Copy word for word, please, the lines of the entries below running from the one containing "evGrows p p'." to the one containing "intros j l0", both ends included.
------ MATERIAL FOR THIS TASK
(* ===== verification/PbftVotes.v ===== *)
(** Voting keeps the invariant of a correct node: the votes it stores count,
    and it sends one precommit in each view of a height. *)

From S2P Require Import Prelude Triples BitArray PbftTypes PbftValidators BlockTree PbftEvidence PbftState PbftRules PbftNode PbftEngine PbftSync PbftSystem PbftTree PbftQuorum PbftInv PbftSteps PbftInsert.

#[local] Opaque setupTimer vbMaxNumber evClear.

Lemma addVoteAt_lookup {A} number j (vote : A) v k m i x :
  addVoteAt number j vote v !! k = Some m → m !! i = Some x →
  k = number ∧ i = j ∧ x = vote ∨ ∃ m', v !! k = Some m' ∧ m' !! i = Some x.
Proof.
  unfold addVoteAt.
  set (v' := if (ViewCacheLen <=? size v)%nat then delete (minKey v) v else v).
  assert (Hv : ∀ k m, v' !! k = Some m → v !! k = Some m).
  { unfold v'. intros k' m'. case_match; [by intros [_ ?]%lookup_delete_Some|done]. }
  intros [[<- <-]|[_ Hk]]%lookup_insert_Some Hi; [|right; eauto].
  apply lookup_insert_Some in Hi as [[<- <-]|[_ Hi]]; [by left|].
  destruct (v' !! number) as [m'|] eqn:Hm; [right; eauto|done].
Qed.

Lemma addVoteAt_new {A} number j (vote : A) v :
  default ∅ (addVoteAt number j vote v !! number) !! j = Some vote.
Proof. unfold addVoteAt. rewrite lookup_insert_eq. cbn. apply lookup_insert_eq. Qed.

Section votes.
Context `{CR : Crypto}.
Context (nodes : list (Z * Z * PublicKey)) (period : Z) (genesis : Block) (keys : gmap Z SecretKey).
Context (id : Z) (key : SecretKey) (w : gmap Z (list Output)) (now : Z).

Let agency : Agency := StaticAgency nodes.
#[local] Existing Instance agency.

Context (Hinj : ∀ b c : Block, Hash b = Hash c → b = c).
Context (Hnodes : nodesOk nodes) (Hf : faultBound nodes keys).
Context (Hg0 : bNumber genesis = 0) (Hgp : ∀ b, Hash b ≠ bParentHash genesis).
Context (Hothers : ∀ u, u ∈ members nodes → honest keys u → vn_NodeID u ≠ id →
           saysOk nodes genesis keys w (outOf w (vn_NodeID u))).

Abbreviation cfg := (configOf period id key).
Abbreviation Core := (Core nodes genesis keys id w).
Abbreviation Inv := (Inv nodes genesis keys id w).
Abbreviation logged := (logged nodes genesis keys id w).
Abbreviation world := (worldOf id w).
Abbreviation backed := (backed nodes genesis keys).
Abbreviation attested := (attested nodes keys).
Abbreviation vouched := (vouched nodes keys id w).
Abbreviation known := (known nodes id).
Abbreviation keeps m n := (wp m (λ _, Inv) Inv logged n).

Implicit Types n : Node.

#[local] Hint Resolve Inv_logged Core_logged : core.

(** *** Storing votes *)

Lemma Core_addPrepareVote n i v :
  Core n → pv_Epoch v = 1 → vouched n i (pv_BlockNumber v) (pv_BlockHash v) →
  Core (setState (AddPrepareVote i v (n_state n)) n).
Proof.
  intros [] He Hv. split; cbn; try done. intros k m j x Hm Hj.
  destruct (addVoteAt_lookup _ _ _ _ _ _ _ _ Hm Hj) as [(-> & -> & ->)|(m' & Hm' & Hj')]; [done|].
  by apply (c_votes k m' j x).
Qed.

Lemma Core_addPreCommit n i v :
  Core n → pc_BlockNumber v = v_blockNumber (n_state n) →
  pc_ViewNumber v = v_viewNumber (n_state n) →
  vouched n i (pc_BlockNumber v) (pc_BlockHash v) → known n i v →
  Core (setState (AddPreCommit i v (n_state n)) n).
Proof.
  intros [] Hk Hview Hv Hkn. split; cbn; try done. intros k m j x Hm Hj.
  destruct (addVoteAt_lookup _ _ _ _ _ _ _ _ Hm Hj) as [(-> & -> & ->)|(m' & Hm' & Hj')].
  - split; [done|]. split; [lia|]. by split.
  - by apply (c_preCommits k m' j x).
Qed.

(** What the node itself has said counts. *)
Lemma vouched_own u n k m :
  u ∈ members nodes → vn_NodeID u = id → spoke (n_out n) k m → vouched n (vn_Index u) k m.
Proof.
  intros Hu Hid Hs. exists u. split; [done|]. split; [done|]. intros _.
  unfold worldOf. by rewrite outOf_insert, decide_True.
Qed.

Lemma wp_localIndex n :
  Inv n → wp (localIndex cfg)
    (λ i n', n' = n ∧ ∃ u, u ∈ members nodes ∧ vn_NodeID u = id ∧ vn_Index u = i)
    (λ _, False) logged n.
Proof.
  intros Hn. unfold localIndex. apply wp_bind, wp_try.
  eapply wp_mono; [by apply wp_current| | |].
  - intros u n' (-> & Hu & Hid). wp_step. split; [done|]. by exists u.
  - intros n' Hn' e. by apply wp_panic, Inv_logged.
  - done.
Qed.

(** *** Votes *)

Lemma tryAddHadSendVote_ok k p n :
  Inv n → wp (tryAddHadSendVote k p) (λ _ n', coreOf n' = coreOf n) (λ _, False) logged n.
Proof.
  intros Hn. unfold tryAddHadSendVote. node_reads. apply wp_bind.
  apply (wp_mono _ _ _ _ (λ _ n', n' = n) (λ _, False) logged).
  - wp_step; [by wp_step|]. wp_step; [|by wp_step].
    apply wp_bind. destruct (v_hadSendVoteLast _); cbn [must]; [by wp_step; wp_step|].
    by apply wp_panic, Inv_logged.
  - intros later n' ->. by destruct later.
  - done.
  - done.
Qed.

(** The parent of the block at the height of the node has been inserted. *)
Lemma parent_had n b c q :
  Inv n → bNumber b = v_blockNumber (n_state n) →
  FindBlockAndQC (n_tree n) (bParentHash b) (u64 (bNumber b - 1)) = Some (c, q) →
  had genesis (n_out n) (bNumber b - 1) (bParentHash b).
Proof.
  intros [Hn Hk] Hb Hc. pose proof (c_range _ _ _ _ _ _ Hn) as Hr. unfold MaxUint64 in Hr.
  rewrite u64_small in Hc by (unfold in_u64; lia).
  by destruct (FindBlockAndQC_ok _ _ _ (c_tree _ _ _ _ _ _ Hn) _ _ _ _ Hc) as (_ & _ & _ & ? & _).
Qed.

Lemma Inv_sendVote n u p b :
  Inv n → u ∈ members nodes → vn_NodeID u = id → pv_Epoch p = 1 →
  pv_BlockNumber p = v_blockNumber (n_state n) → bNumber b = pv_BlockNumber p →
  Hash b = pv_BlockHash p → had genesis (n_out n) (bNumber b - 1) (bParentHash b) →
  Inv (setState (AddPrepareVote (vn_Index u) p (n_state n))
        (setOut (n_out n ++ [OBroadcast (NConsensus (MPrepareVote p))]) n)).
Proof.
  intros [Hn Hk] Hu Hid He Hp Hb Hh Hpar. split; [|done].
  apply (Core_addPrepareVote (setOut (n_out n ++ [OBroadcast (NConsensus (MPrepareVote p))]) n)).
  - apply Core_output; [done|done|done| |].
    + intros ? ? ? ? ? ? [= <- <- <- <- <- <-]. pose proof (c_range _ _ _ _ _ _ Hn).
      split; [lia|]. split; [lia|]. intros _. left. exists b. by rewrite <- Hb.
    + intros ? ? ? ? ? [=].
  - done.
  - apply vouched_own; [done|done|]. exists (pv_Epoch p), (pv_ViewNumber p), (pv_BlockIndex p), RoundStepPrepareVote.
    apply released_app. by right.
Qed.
------------
------ MATERIAL FOR THIS TASK
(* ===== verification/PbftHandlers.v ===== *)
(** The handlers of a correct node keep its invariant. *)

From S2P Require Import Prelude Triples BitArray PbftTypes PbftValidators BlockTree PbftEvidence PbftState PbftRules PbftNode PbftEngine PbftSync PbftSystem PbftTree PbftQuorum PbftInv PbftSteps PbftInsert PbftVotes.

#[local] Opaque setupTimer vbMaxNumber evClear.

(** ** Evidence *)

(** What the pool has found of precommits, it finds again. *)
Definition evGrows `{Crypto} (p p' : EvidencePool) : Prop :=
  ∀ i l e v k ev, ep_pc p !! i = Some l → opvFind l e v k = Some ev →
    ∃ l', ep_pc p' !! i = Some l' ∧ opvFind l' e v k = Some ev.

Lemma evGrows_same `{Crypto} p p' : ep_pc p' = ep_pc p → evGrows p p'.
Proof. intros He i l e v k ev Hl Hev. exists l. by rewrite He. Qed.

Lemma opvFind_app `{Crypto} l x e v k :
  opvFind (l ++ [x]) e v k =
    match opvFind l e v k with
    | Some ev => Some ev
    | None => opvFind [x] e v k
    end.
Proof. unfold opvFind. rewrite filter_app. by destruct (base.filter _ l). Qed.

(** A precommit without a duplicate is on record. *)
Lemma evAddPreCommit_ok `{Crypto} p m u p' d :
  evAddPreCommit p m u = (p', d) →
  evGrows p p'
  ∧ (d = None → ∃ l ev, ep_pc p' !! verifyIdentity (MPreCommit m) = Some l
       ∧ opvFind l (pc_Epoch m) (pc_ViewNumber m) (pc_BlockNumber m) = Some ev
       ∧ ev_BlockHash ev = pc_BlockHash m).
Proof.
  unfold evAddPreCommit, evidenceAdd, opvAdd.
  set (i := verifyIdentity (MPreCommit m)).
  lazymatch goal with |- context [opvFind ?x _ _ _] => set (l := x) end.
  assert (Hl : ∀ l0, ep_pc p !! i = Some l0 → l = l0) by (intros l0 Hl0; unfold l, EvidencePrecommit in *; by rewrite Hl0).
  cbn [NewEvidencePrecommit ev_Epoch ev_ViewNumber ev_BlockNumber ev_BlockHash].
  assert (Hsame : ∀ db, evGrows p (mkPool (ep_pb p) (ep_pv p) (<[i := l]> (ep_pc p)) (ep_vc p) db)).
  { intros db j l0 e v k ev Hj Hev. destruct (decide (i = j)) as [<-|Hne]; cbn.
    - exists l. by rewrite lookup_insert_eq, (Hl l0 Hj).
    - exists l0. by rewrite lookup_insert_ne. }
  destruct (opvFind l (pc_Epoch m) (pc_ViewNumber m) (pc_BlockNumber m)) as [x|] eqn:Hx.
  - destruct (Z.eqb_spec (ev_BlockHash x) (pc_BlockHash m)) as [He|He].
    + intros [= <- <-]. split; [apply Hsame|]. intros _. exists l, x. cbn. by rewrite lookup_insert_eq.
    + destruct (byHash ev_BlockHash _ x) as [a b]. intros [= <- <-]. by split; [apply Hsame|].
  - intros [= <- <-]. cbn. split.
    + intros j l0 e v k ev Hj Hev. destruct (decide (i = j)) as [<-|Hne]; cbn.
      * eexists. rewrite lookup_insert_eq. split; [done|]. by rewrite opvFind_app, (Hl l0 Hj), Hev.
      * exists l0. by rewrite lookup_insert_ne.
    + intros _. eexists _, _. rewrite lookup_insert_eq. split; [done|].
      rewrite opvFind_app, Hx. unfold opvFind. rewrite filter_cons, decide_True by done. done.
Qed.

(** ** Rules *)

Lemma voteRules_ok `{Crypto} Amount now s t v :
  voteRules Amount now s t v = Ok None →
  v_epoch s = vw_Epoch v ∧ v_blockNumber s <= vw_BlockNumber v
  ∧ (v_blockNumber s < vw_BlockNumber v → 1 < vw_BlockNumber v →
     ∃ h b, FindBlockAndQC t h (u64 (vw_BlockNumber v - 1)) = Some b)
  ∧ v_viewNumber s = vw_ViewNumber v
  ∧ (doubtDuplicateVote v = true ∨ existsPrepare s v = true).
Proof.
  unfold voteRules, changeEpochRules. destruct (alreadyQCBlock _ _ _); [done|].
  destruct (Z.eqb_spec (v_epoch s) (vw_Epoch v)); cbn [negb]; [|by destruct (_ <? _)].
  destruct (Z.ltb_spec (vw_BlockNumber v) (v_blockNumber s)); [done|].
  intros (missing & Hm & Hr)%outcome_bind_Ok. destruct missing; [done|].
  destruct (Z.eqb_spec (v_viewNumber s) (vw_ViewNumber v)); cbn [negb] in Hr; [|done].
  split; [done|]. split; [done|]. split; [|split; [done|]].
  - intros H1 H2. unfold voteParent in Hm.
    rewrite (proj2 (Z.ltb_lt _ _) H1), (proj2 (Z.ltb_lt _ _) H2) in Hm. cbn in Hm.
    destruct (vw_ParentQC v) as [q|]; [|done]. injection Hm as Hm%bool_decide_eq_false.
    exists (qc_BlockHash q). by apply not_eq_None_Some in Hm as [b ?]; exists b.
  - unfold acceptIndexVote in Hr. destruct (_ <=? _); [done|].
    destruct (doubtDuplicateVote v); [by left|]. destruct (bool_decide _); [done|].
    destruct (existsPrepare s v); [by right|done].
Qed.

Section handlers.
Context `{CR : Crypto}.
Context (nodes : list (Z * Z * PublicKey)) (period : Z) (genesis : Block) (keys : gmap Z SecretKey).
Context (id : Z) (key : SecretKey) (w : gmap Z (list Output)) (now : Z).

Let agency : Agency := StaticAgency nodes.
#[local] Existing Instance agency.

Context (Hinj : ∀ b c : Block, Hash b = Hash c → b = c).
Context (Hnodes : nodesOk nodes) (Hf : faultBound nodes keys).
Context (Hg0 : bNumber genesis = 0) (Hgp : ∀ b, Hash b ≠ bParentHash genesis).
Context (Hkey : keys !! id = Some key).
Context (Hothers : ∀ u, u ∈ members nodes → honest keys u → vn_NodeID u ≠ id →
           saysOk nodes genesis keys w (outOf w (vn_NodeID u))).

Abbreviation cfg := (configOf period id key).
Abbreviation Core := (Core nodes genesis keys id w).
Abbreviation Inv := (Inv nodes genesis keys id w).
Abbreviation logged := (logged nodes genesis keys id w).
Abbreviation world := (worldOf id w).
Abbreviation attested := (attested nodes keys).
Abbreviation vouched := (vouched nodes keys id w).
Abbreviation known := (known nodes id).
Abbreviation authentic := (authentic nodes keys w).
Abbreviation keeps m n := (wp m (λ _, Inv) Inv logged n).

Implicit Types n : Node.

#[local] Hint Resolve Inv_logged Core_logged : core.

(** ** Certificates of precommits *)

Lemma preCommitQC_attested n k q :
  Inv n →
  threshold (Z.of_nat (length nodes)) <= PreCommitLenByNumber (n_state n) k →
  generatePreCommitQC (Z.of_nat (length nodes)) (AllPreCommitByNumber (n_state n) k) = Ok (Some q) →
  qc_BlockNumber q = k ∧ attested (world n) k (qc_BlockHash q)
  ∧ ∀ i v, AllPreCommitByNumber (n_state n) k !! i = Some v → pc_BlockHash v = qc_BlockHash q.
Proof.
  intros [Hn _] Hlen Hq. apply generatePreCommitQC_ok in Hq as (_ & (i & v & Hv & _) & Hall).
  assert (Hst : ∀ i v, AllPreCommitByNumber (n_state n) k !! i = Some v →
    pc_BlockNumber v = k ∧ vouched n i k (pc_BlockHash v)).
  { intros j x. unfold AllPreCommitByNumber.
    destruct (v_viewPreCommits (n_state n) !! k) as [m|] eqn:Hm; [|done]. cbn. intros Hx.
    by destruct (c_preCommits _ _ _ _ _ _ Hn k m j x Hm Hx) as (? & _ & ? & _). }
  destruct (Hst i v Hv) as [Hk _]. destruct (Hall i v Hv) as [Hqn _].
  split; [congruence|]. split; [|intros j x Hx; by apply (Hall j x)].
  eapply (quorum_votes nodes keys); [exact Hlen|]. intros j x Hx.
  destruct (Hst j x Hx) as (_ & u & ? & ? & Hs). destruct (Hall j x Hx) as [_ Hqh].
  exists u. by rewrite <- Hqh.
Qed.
------------
WRITTEN SOLUTION
Lemma evGrows_same `{Crypto} p p' : ep_pc p' = ep_pc p → evGrows p p'.
Proof. intros He i l e v k ev Hl Hev. exists l. by rewrite He. Qed.

Lemma opvFind_app `{Crypto} l x e v k :
  opvFind (l ++ [x]) e v k =
    match opvFind l e v k with
    | Some ev => Some ev
    | None => opvFind [x] e v k
    end.
Proof. unfold opvFind. rewrite filter_app. by destruct (base.filter _ l). Qed.

(** A precommit without a duplicate is on record. *)
Lemma evAddPreCommit_ok `{Crypto} p m u p' d :
  evAddPreCommit p m u = (p', d) →
  evGrows p p'
  ∧ (d = None → ∃ l ev, ep_pc p' !! verifyIdentity (MPreCommit m) = Some l
       ∧ opvFind l (pc_Epoch m) (pc_ViewNumber m) (pc_BlockNumber m) = Some ev
       ∧ ev_BlockHash ev = pc_BlockHash m).
Proof.
  unfold evAddPreCommit, evidenceAdd, opvAdd.
  set (i := verifyIdentity (MPreCommit m)).
  lazymatch goal with |- context [opvFind ?x _ _ _] => set (l := x) end.
  assert (Hl : ∀ l0, ep_pc p !! i = Some l0 → l = l0) by (intros l0 Hl0; unfold l, EvidencePrecommit in *; by rewrite Hl0).
  cbn [NewEvidencePrecommit ev_Epoch ev_ViewNumber ev_BlockNumber ev_BlockHash].
  assert (Hsame : ∀ db, evGrows p (mkPool (ep_pb p) (ep_pv p) (<[i := l]> (ep_pc p)) (ep_vc p) db)).
  { intros db j l0 e v k ev Hj Hev. destruct (decide (i = j)) as [<-|Hne]; cbn.
    - exists l. by rewrite lookup_insert_eq, (Hl l0 Hj).
    - exists l0. by rewrite lookup_insert_ne. }
  destruct (opvFind l (pc_Epoch m) (pc_ViewNumber m) (pc_BlockNumber m)) as [x|] eqn:Hx.
  - destruct (Z.eqb_spec (ev_BlockHash x) (pc_BlockHash m)) as [He|He].
    + intros [= <- <-]. split; [apply Hsame|]. intros _. exists l, x. cbn. by rewrite lookup_insert_eq.
    + destruct (byHash ev_BlockHash _ x) as [a b]. intros [= <- <-]. by split; [apply Hsame|].
  - intros [= <- <-]. cbn. split.
    + intros j l0 e v k ev Hj Hev. destruct (decide (i = j)) as [<-|Hne]; cbn.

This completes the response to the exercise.